Use differentials to estimate the amount of paint needed
to apply a coat of paint $$0.05 \text{ cm}$$ thick
to a hemispherical dome with a diameter of $$50\text{ m}$$
$\displaystyle V_h=\frac{1}{2} \cdot\frac{4}{3}\pi\text{r}^3 = \frac{4}{6}\pi\text{r}^3$
$dV_h = 2\pi\cdot r^2\cdot \text{dr}$
so if $$r=25\text{ m} = 2500\text{ cm}\text { and }dr = 0.05\text{ cm}$$ then
$dV_h = 2\pi \ 2500\text{ cm}^2\cdot 0.05\text{ cm}\approx 1.96\text{ m}^3$
or should $r=2500.05\text{ cm}$

 

[MarkFL]

You did it correctly.
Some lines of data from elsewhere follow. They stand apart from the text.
Definition handle (config : Config) (i : IncomingMessage) (o : ServerResponse)
  : Outcome :=
  let log := [LogRequest (method i) (url i)] in
  if Js.seq (url i) "/" then
    let url_redir_mut := Url.new (steam_openid_url config) in
    let url_redir_mut := Url.set_search_empty url_redir_mut in
    let url_redir_mut :=
      append_all url_redir_mut (Obj.entries (steam_openid_params config)) in
    let o := setHeader o "Location" (Url.toString url_redir_mut) in
    let o := set_statusCode o 303 in
    let o := end_ o in
    mk_outcome o [] log (ret tt)
  else if Js.startsWith (url i) "/auth/steam" then
    let params_in := URL_searchParams (url i) in
    match parse_oid_claimed_id_steam (Url.get params_in "openid.claimed_id") with
    | inl e => mk_outcome o [] log (throw e)
    | inr claimed_steam_id =>
        let url_auth_check_mut := revalidation_url config params_in in
        let sent := [(url_auth_check_mut, "POST")] in
        match undici_request url_auth_check_mut "POST" with
        | inl e => mk_outcome o sent log (throw e)
        | inr response =>
            if negb (res_statusCode response =? 200) then
              let o := set_statusCode o 500 in
              let o := end_ o in
              mk_outcome o sent log (ret tt)
            else
              match parse_oid_check_authentication (res_body response) with
              | inl err_parse =>
                  let log := (log ++ [LogParseFailure (res_statusCode response)
                                        (res_body response) err_parse])%list in
                  let o := set_statusCode o 500 in
                  let o := end_ o in
                  mk_outcome o sent log (ret tt)
              | inr parsed =>
                  let is_valid := is_valid parsed in
                  let o := set_statusCode o (if is_valid then 200 else 401) in
                  let log := (log ++ [LogAuthenticated claimed_steam_id is_valid])%list in
                  let o := end_ o in
                  mk_outcome o sent log (ret tt)
              end
        end
    end
  else if Js.seq (url i) "/favicon.ico" then
    let o := set_statusCode o 204 in
    let o := end_ o in
    mk_outcome o [] log (ret tt)
  else
    let o := set_statusCode o 404 in
    let o := end_ o in
    mk_outcome o [] log (ret tt).

End Handler.

(** [http.createServer((i, o) => handle(config, i, o))]: each request is
    handled with the configuration of [main] and a response of its own. *)
Definition serve (URL_searchParams : string -> list (string * string))
           (undici_request : Url.t -> string -> throws ClientResponse)
           (i : IncomingMessage) : Outcome :=
  handle URL_searchParams undici_request config i fresh_response.

(** The fields of the re-validation request: the [searchParams] of the
    URL it is sent to. *)
Definition revalidation_fields (params_in : list (string * string))
  : list (string * string) :=
  Url.searchParams (revalidation_url config params_in).

(* ================================================================== *)
(** * Sample platform services for concrete runs *)

(** The text before the first [c], and the text after it when there is
    one. *)
Fixpoint cut (c : ascii) (s : string) : string * option string :=
  match s with
  | EmptyString => (EmptyString, None)
  | String a s' =>
      if Ascii.eqb a c then (EmptyString, Some s')
      else let (l, r) := cut c s' in (String a l, r)
  end.

(** The query parser on a request target that carries no fragment, no
    percent escape and no plus sign: the text after the first [?] is cut
    at each [&], empty pieces are dropped, and each piece is cut at its
    first [=]. *)
Definition plain_searchParams (target : string) : list (string * string) :=
  match snd (cut "?"%char target) with
  | None => []
  | Some q =>
      map (fun piece =>
             let (k, v) := cut "="%char piece in
             (k, match v with None => EmptyString | Some v => v end))
          (filter Js.truthy (Js.split "&"%char q))
  end.

(** A provider that answers every request with the same status and body. *)
Definition provider_answers (status : Z) (text : string)
  : Url.t -> string -> throws ClientResponse :=
  fun _ _ => ret (mk_client_response status text).

(* ================================================================== *)
(** * Vocabulary of the specification *)

(** The code unit [c] occurs in [s]. *)
Fixpoint occurs (c : ascii) (s : string) : bool :=
  match s with
  | EmptyString => false
  | String a s' => Ascii.eqb a c || occurs c s'
  end.
Lemma bind_assoc {A B C} (m : Js A) (k : A -> Js B) (l : B -> Js C) st :
  bind (bind m k) l st = bind m (fun a => bind (k a) l) st.
Proof. unfold bind. destruct (m st) as [[a|e] st']; reflexivity. Qed.

Lemma bind_throw {A B} (e : JS.Thrown) (k : A -> Js B) st :
  bind (throw e) k st = throw e st.
Proof. reflexivity. Qed.

Lemma try_catch_ret {A} (a : A) (h : JS.Thrown -> Js A) st :
  try_catch (ret a) h st = ret a st.
Proof. reflexivity. Qed.

Lemma try_catch_throw {A} (e : JS.Thrown) (h : JS.Thrown -> Js A) st :
  try_catch (throw e) h st = h e st.
Proof. reflexivity. Qed.

(** What is thrown under a [try] reaches its [catch], also from the end
    of a sequence: the shape of [return await ...] inside [try]. *)
Lemma try_catch_bind_throw {A B} (m : Js A) (e : JS.Thrown) (h : JS.Thrown -> Js B)
    a st st' :
  m st = (Normal a, st') ->
  try_catch (bind m (fun _ => throw e)) h st = h e st'.
Proof. intros Hm. unfold try_catch, bind, throw. rewrite Hm. reflexivity. Qed.

(** ** Key allocation and the stages of the handler *)

Section Allocation.
Context `{Runtime} (env : Env).

Lemma afterProbes_S fn st k :
  afterProbes env fn st (S k) =
  {| entropy_used := entropy_used (afterProbes env fn st k) + 4;
     s3_sent := s3_sent (afterProbes env fn st k) ++ [probe env fn (entropy_used st) k];
     console := console st |}.
Proof.
  unfold afterProbes. cbn [entropy_used s3_sent console].
  rewrite seq_S, map_app, app_assoc. cbn [map Nat.add]. f_equal. lia.
Qed.

Lemma draw_candidate fn st k :
  filenameWithRandomSuffix env fn (afterProbes env fn st k) =
  (Normal (candidate env fn (entropy_used st) k),
   {| entropy_used := entropy_used (afterProbes env fn st k) + 4;
      s3_sent := s3_sent (afterProbes env fn st k);
      console := console st |}).
Proof. reflexivity. Qed.

Lemma afterProbes_0 fn st : afterProbes env fn st 0 = st.
Proof.
  unfold afterProbes. destruct st. cbn. f_equal; [lia|apply app_nil_r].
Qed.

Lemma alloc_step fn st k n :
  uniqueFilenameForBucket env fn (ExistingStorage_name env) (S n) (afterProbes env fn st k) =
  match S3_send env (s3_sent (afterProbes env fn st k)) (probe env fn (entropy_used st) k) with
  | Some _ => (Normal (candidate env fn (entropy_used st) k), afterProbes env fn st (S k))
  | None =>
      match uniqueFilenameForBucket env fn (ExistingStorage_name env) n
              (afterProbes env fn st (S k)) with
      | (Normal key, st') => (Normal key, st')
      | (Throw _, st') => (Normal (candidate env fn (entropy_used st) k), st')
      end
  end.
Proof.
  cbn [uniqueFilenameForBucket].
  unfold bind at 1. rewrite draw_candidate.
  unfold try_catch, bind, send. cbn [s3_sent entropy_used console].
  rewrite (afterProbes_S fn st k). cbn [s3_sent entropy_used console].
  fold (probe env fn (entropy_used st) k).
  destruct (S3_send env _ _); reflexivity.
Qed.
Lemma round_aux_exact s m e p k :
  Zpos m = Zpos p * 2 ^ k → 0 ≤ k → Zpos (Pos.size p) ≤ 53 → 53 ≤ Zpos (Pos.size m) →
  -1000 ≤ Zpos (Pos.size m) + e ≤ 1000 →
  binary_round_aux 53 1024 s (Zpos m) e loc_Exact =
    S754_finite s (mantissa p) (Zpos (Pos.size m) + e - 53).
Proof.
  intros E Hk Hp Hm He. destruct (mantissa_spec p Hp) as [Em Es].
  pose proof (size_scaled m p k Hk E) as Ed. unfold binary_round_aux.
  assert (∀ z, shr_fexp 53 1024 (Zpos (mantissa p)) (Zpos (Pos.size m) + e - 53) z =
               (shr_record_of_loc (Zpos (mantissa p)) z, Zpos (Pos.size m) + e - 53)) as E2.
  { intros z. unfold shr_fexp. cbn [Zdigits2]. rewrite (digits2_size (mantissa p)), Es.
    assert (fexp 53 1024 (53 + (Zpos (Pos.size m) + e - 53)) - (Zpos (Pos.size m) + e - 53) = 0) as ->
      by (unfold fexp, emin; lia). done. }
  assert (shr_fexp 53 1024 (Zpos m) e loc_Exact = (exact_record (Zpos (mantissa p)), Zpos (Pos.size m) + e - 53)) as E1.
  { unfold shr_fexp. cbn [Zdigits2]. rewrite (digits2_size m).
    assert (fexp 53 1024 (Zpos (Pos.size m) + e) - e = Zpos (Pos.size m) - 53) as -> by (unfold fexp, emin; lia).
    destruct (Zpos (Pos.size m) - 53) as [|n|n] eqn:En; [| |lia].
    - assert (Zpos m = Zpos (mantissa p)) as -> by (rewrite Em, E; f_equal; f_equal; lia).
      unfold shr, exact_record. cbn [shr_record_of_loc]. f_equal. lia.
    - unfold shr. cbn [shr_record_of_loc]. replace (Zpos m) with (Zpos (mantissa p) * 2 ^ Zpos n).
      + change {| shr_m := ?z; shr_r := false; shr_s := false |} with (exact_record z). rewrite shr_exact. f_equal. lia.
      + rewrite Em, E, <- Z.mul_assoc, <- Z.pow_add_r by lia. f_equal. f_equal. lia. }
  rewrite E1. cbn [exact_record shr_m loc_of_shr_record round_nearest_even]. rewrite E2. cbn [shr_record_of_loc shr_m].
  by rewrite (proj2 (Z.leb_le _ _)) by lia.
Qed.

Lemma round_exact s m e p k :
  Zpos m = Zpos p * 2 ^ k → 0 ≤ k → Zpos (Pos.size p) ≤ 53 → -1000 ≤ Zpos (Pos.size m) + e ≤ 1000 →
  binary_round 53 1024 s m e = S754_finite s (mantissa p) (Zpos (Pos.size m) + e - 53).
Proof.
  intros E Hk Hp He. unfold binary_round. rewrite (digits2_size m).
  assert (fexp 53 1024 (Zpos (Pos.size m) + e) = Zpos (Pos.size m) + e - 53) as -> by (unfold fexp, emin; lia).
  unfold shl_align. destruct (Zpos (Pos.size m) + e - 53 - e) as [|n|n] eqn:En.
  - rewrite (round_aux_exact s m e p k); [done|done|done|done|lia|lia].
  - rewrite (round_aux_exact s m e p k); [done|done|done|done|lia|lia].
  - destruct (iter_xO m n) as (_ & E1 & E2).
    rewrite (round_aux_exact s _ _ p (k + Zpos n)).
    + rewrite E2. f_equal. lia.
    + rewrite E1, E, Z.pow_add_r by lia. lia.
    + lia.
    + done.
    + lia.
    + rewrite E2. lia.
Qed.

(** ** Exact numbers *)

Lemma size_small p : Zpos p < 2 ^ 53 → Zpos (Pos.size p) ≤ 53.
Proof.
  intros Hp. pose proof (size_bounds p) as [H1 _].
  destruct (Z.le_gt_cases (Zpos (Pos.size p)) 53); [done|].
  pose proof (Z.pow_le_mono_r 2 53 (Zpos (Pos.size p) - 1)). lia.
Qed.

Lemma dyadic_pos p e : Zpos p < 2 ^ 53 → -900 ≤ e ≤ 900 →
  dyadic (Zpos p) e = S754_finite false (mantissa p) (Zpos (Pos.size p) + e - 53).
Proof.
  intros Hp He. pose proof (size_small p Hp). unfold dyadic, binary_normalize.
  apply (round_exact false p e p 0); [lia|done|done|lia].
Qed.

(** Zeros at the end of the integer can move to the exponent, also where there are
    more bits than a double holds. *)
Lemma dyadic_scale z k e : 0 ≤ z < 2 ^ 53 → 0 ≤ k ≤ 100 → -800 ≤ e ≤ 800 →
  dyadic (z * 2 ^ k) e = dyadic z (e + k).
Proof.
  intros Hz Hk He. destruct z as [|p|p]; [done| |lia].
  assert (∃ m, Zpos p * 2 ^ k = Zpos m) as [m E].
  { pose proof (Z.pow_pos_nonneg 2 k). destruct (Zpos p * 2 ^ k) as [|m|m] eqn:Em; [nia|by exists m|nia]. }
  pose proof (size_small p ltac:(lia)) as Hp. pose proof (size_scaled m p k ltac:(lia) (eq_sym E)) as Ed.
  rewrite dyadic_pos, E by lia. unfold dyadic, binary_normalize.
  rewrite (round_exact false m e p k); [|done|lia|lia|lia]. f_equal. lia.
Qed.

Lemma align_exact p e ez : Zpos p < 2 ^ 53 → ez ≤ Zpos (Pos.size p) + e - 53 →
  Zpos (shl_align (mantissa p) (Zpos (Pos.size p) + e - 53) ez).1 = Zpos p * 2 ^ (e - ez).
Proof.
  intros Hp Hez. pose proof (size_small p Hp) as Hd. destruct (mantissa_spec p Hd) as [Em _].
  unfold shl_align. destruct (ez - (Zpos (Pos.size p) + e - 53)) as [|n|n] eqn:En; [|lia|].
  - cbn [fst]. rewrite Em. f_equal. f_equal. lia.
  - cbn [fst]. destruct (iter_xO (mantissa p) n) as (_ & E1 & _).
    rewrite E1, Em, <- Z.mul_assoc, <- Z.pow_add_r by lia. f_equal. f_equal. lia.
Qed.

Lemma size_pos p : 1 ≤ Zpos (Pos.size p).
Proof. lia. Qed.

Lemma sub_dyadic a b e : 0 ≤ b ≤ a → a < 2 ^ 53 → -600 ≤ e ≤ 600 →
  nsub (dyadic a e) (dyadic b e) = dyadic (a - b) e.
Proof.
  intros Hb Ha He. destruct b as [|b|b]; [| |lia].
  - rewrite Z.sub_0_r. destruct a as [|a|a]; [done| |lia]. by rewrite dyadic_pos by lia.
  - destruct a as [|a|a]; [lia| |lia]. pose proof (size_small a Ha). pose proof (size_small b ltac:(lia)).
    pose proof (size_pos a). pose proof (size_pos b).
    rewrite !dyadic_pos by lia. cbn [nsub SFsub cond_Zopp].
    set (ez := Z.min _ _). rewrite !align_exact by lia. rewrite <- Z.mul_sub_distr_r.
    change (binary_normalize 53 1024 ((Zpos a - Zpos b) * 2 ^ (e - ez)) ez false)
      with (dyadic ((Zpos a - Zpos b) * 2 ^ (e - ez)) ez).
    rewrite dyadic_scale by lia. f_equal. lia.
Qed.

Lemma add_dyadic a b e : 0 ≤ a → 0 ≤ b → a + b < 2 ^ 53 → -600 ≤ e ≤ 600 →
  nadd (dyadic a e) (dyadic b e) = dyadic (a + b) e.
Proof.
  intros Ha Hb Hab He. destruct b as [|b|b]; [| |lia].
  - rewrite Z.add_0_r. destruct a as [|a|a]; [done| |lia]. by rewrite dyadic_pos by lia.
  - destruct a as [|a|a]; [by rewrite Z.add_0_l, dyadic_pos by lia| |lia].
    pose proof (size_small a ltac:(lia)). pose proof (size_small b ltac:(lia)).
    pose proof (size_pos a). pose proof (size_pos b).
    rewrite !dyadic_pos by lia. cbn [nadd SFadd cond_Zopp].
    set (ez := Z.min _ _). rewrite !align_exact by lia. rewrite <- Z.mul_add_distr_r.
    change (binary_normalize 53 1024 ((Zpos a + Zpos b) * 2 ^ (e - ez)) ez false)
      with (dyadic ((Zpos a + Zpos b) * 2 ^ (e - ez)) ez).
    rewrite dyadic_scale by lia. f_equal. lia.
Qed.

Lemma mul_dyadic a b e f : 0 ≤ a < 2 ^ 53 → 0 ≤ b < 2 ^ 53 → a * b < 2 ^ 53 → -300 ≤ e ≤ 300 → -300 ≤ f ≤ 300 →
  nmul (dyadic a e) (dyadic b f) = dyadic (a * b) (e + f).
Proof.
  intros Ha Hb Hab He Hf. destruct a as [|a|a]; [| |lia].
  { destruct b as [|b|b]; [done| |lia]. by rewrite (dyadic_pos b) by lia. }
  destruct b as [|b|b]; [| |lia].
  { rewrite (dyadic_pos a), Z.mul_0_r by lia. done. }
  destruct Ha as [_ Ha]. destruct Hb as [_ Hb].
  pose proof (size_small a Ha). pose proof (size_small b Hb). pose proof (size_pos a). pose proof (size_pos b).
  destruct (mantissa_spec a) as [Ea _]; [done|]. destruct (mantissa_spec b) as [Eb _]; [done|].
  change (Zpos a * Zpos b) with (Zpos (a * b)) in *. pose proof (size_small _ Hab).
  rewrite !dyadic_pos by lia. cbn [nmul SFmul xorb].
  set (k := 106 - Zpos (Pos.size a) - Zpos (Pos.size b)).
  assert (Zpos (mantissa a * mantissa b) = Zpos (a * b) * 2 ^ k) as E.
  { rewrite !Pos2Z.inj_mul, Ea, Eb. replace k with (53 - Zpos (Pos.size a) + (53 - Zpos (Pos.size b))) by lia.
    rewrite Z.pow_add_r by lia. lia. }
  pose proof (size_scaled _ _ k ltac:(lia) E) as Ed.
  assert (Zpos (Pos.size a) + Zpos (Pos.size b) - 1 ≤ Zpos (Pos.size (a * b))) as Hs.
  { pose proof (size_bounds a) as [A1 A2]. pose proof (size_bounds b) as [B1 B2].
    pose proof (size_bounds (a * b)) as [_ C].
    destruct (Z.le_gt_cases (Zpos (Pos.size a) + Zpos (Pos.size b) - 1) (Zpos (Pos.size (a * b)))); [done|].
    pose proof (Z.pow_le_mono_r 2 (Zpos (Pos.size (a * b))) (Zpos (Pos.size a) - 1 + (Zpos (Pos.size b) - 1))).
    assert (2 ^ (Zpos (Pos.size a) - 1 + (Zpos (Pos.size b) - 1)) ≤ Zpos (a * b)); [|lia].
    rewrite Z.pow_add_r, Pos2Z.inj_mul by lia. apply Z.mul_le_mono_nonneg; try lia; apply Z.pow_nonneg; lia. }
  rewrite (round_aux_exact false _ _ (a * b) k); [f_equal; lia|done|lia|done|lia|lia].
Qed.

(** ** Comparing and rounding *)

Lemma nltb_dyadic a b e : 0 ≤ a < 2 ^ 53 → 0 ≤ b < 2 ^ 53 → -600 ≤ e ≤ 600 →
  nltb (dyadic a e) (dyadic b e) = (a <? b).
Proof.
  intros Ha Hb He. destruct a as [|a|a], b as [|b|b]; try lia; [done|..].
  - by rewrite (dyadic_pos b) by lia.
  - by rewrite (dyadic_pos a) by lia.
  - pose proof (size_bounds a) as Ba. pose proof (size_bounds b) as Bb.
    pose proof (size_small a ltac:(lia)) as Hda. pose proof (size_small b ltac:(lia)) as Hdb.
    destruct (mantissa_spec a Hda) as [Ea _]. destruct (mantissa_spec b Hdb) as [Eb _].
    rewrite !dyadic_pos by lia. unfold nltb, SFltb, SFcompare. rewrite pos_compare_cont, Ea, Eb.
    destruct (Z.compare_spec (Zpos (Pos.size a) + e - 53) (Zpos (Pos.size b) + e - 53)) as [E|E|E].
    + replace (53 - Zpos (Pos.size b)) with (53 - Zpos (Pos.size a)) by lia.
      assert (0 < 2 ^ (53 - Zpos (Pos.size a))) by (apply Z.pow_pos_nonneg; lia).
      destruct (Z.compare_spec (Zpos a * 2 ^ (53 - Zpos (Pos.size a)))
                 (Zpos b * 2 ^ (53 - Zpos (Pos.size a)))); symmetry; [apply Z.ltb_ge|apply Z.ltb_lt|apply Z.ltb_ge]; nia.
    + symmetry. apply Z.ltb_lt. pose proof (Z.pow_le_mono_r 2 (Zpos (Pos.size a)) (Zpos (Pos.size b) - 1)). lia.
    + symmetry. apply Z.ltb_ge. pose proof (Z.pow_le_mono_r 2 (Zpos (Pos.size b)) (Zpos (Pos.size a) - 1)). lia.
Qed.

Lemma nmin_dyadic a b e : 0 ≤ a < 2 ^ 53 → 0 ≤ b < 2 ^ 53 → -600 ≤ e ≤ 600 →
  nmin (dyadic a e) (dyadic b e) = dyadic (Z.min a b) e.
Proof.
  intros Ha Hb He. assert (nmin (dyadic a e) (dyadic b e) =
    if nltb (dyadic b e) (dyadic a e) then dyadic b e else dyadic a e) as ->.
  { destruct a as [|a|a], b as [|b|b]; try lia; rewrite ?dyadic_pos by lia; done. }
  rewrite nltb_dyadic by done. destruct (Z.ltb_spec b a); f_equal; lia.
Qed.

Lemma nmax_dyadic a b e : 0 ≤ a < 2 ^ 53 → 0 ≤ b < 2 ^ 53 → -600 ≤ e ≤ 600 →
  nmax (dyadic a e) (dyadic b e) = dyadic (Z.max a b) e.
Proof.
  intros Ha Hb He. assert (nmax (dyadic a e) (dyadic b e) =
    if nltb (dyadic a e) (dyadic b e) then dyadic b e else dyadic a e) as ->.
  { destruct a as [|a|a], b as [|b|b]; try lia; rewrite ?dyadic_pos by lia; done. }
  rewrite nltb_dyadic by done. destruct (Z.ltb_spec a b); f_equal; lia.
Qed.

Lemma nfloor_dyadic a k : 0 ≤ a < 2 ^ 53 → 0 ≤ k ≤ 50 → nfloor (dyadic a (- k)) = nofZ (a / 2 ^ k).
Proof.
  intros Ha Hk. destruct a as [|a|a]; [by rewrite Z.div_0_l by (apply Z.pow_nonzero; lia)| |lia].
  pose proof (size_small a ltac:(lia)) as Hd. destruct (mantissa_spec a Hd) as [Em _].
  rewrite dyadic_pos by lia. cbn [nfloor]. f_equal. unfold floorZ.
  destruct (Z.leb_spec 0 (Zpos (Pos.size a) + - k - 53)) as [H|H].
  - assert (k = 0) as -> by lia. rewrite Em. replace (53 - Zpos (Pos.size a)) with 0 by lia.
    replace (Zpos (Pos.size a) + - 0 - 53) with 0 by lia. rewrite !Z.mul_1_r. by rewrite Z.div_1_r.
  - rewrite Em. replace (- (Zpos (Pos.size a) + - k - 53)) with (53 - Zpos (Pos.size a) + k) by lia.
    rewrite Z.pow_add_r by lia. rewrite <- Z.div_div by (first [apply Z.pow_nonzero|apply Z.pow_pos_nonneg]; lia).
    rewrite Z.div_mul; [done|]. apply Z.pow_nonzero; lia.
Qed.

(** ** Below zero *)

Lemma dyadic_neg p e : Zpos p < 2 ^ 53 → -900 ≤ e ≤ 900 →
  dyadic (Zneg p) e = S754_finite true (mantissa p) (Zpos (Pos.size p) + e - 53).
Proof.
  intros Hp He. pose proof (size_small p Hp). unfold dyadic, binary_normalize.
  apply (round_exact true p e p 0); [lia|done|done|lia].
Qed.

(** A difference below zero. *)
Lemma sub_dyadic_neg a b e : 0 ≤ a < b → b < 2 ^ 53 → -600 ≤ e ≤ 600 →
  ∃ p, Zpos p = b - a ∧ nsub (dyadic a e) (dyadic b e) = dyadic (Zneg p) e.
Proof.
  intros Ha Hb He. exists (Z.to_pos (b - a)). rewrite Z2Pos.id by lia. split; [done|].
  destruct b as [|b|b]; [lia| |lia]. destruct a as [|a|a]; [| |lia].
  - rewrite Z.sub_0_r. cbn [Z.to_pos]. rewrite dyadic_neg, dyadic_pos by lia. done.
  - pose proof (size_small a ltac:(lia)). pose proof (size_small b ltac:(lia)).
    pose proof (size_pos a). pose proof (size_pos b).
    assert (∃ p, Zpos p = Zpos b - Zpos a) as [p Ep] by (exists (b - a)%positive; lia).
    replace (Z.to_pos (Zpos b - Zpos a)) with p by (rewrite <- Ep; done).
    rewrite !dyadic_pos by lia. cbn [nsub SFsub cond_Zopp].
    set (ez := Z.min _ _). rewrite !align_exact by lia. rewrite <- Z.mul_sub_distr_r.
    replace (Zpos a - Zpos b) with (Zneg p) by lia.
    pose proof (size_small p ltac:(lia)). pose proof (size_pos p).
    assert (∃ m, Zpos p * 2 ^ (e - ez) = Zpos m) as [m Em].
    { pose proof (Z.pow_pos_nonneg 2 (e - ez)). destruct (Zpos p * 2 ^ (e - ez)) as [|m|m] eqn:Em; [nia|by exists m|nia]. }
    pose proof (size_scaled m p (e - ez) ltac:(lia) (eq_sym Em)) as Ed.
    replace (Zneg p * 2 ^ (e - ez)) with (Zneg m) by lia. cbn [binary_normalize].
    rewrite (round_exact true m ez p (e - ez)); [|done|lia|lia|lia]. rewrite dyadic_neg by lia. f_equal. lia.
Qed.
I always like to, if possible, compare the approximate to the true value:

$$V=\frac{2\pi}{3}\left((r+\Delta r)^3-r^3 \right)$$

$$V=\frac{2\pi}{3}\left(2500.05^3-2500^3 \right)\text{ cm}^3\approx1.96353467866359\text{ m}^3$$

This is very close to the estimate.

 

[DreamWeaver]

(Rock)

Great thread! lol[I'm a painter and decorator, see, so I might just find a use for this... (Hug) ]

 

[karush]

well a hemisphere would not be easy to paint especially .05 cm uniformly!

with a big brush I guess

 

[DreamWeaver]

well a hemisphere would not be easy to paint especially .05 cm uniformly!

with a big brush I guess

Only one way to get such even coverage... Mr Bean has the answer: Mr Bean - Painting with Fireworks - YouTube

;)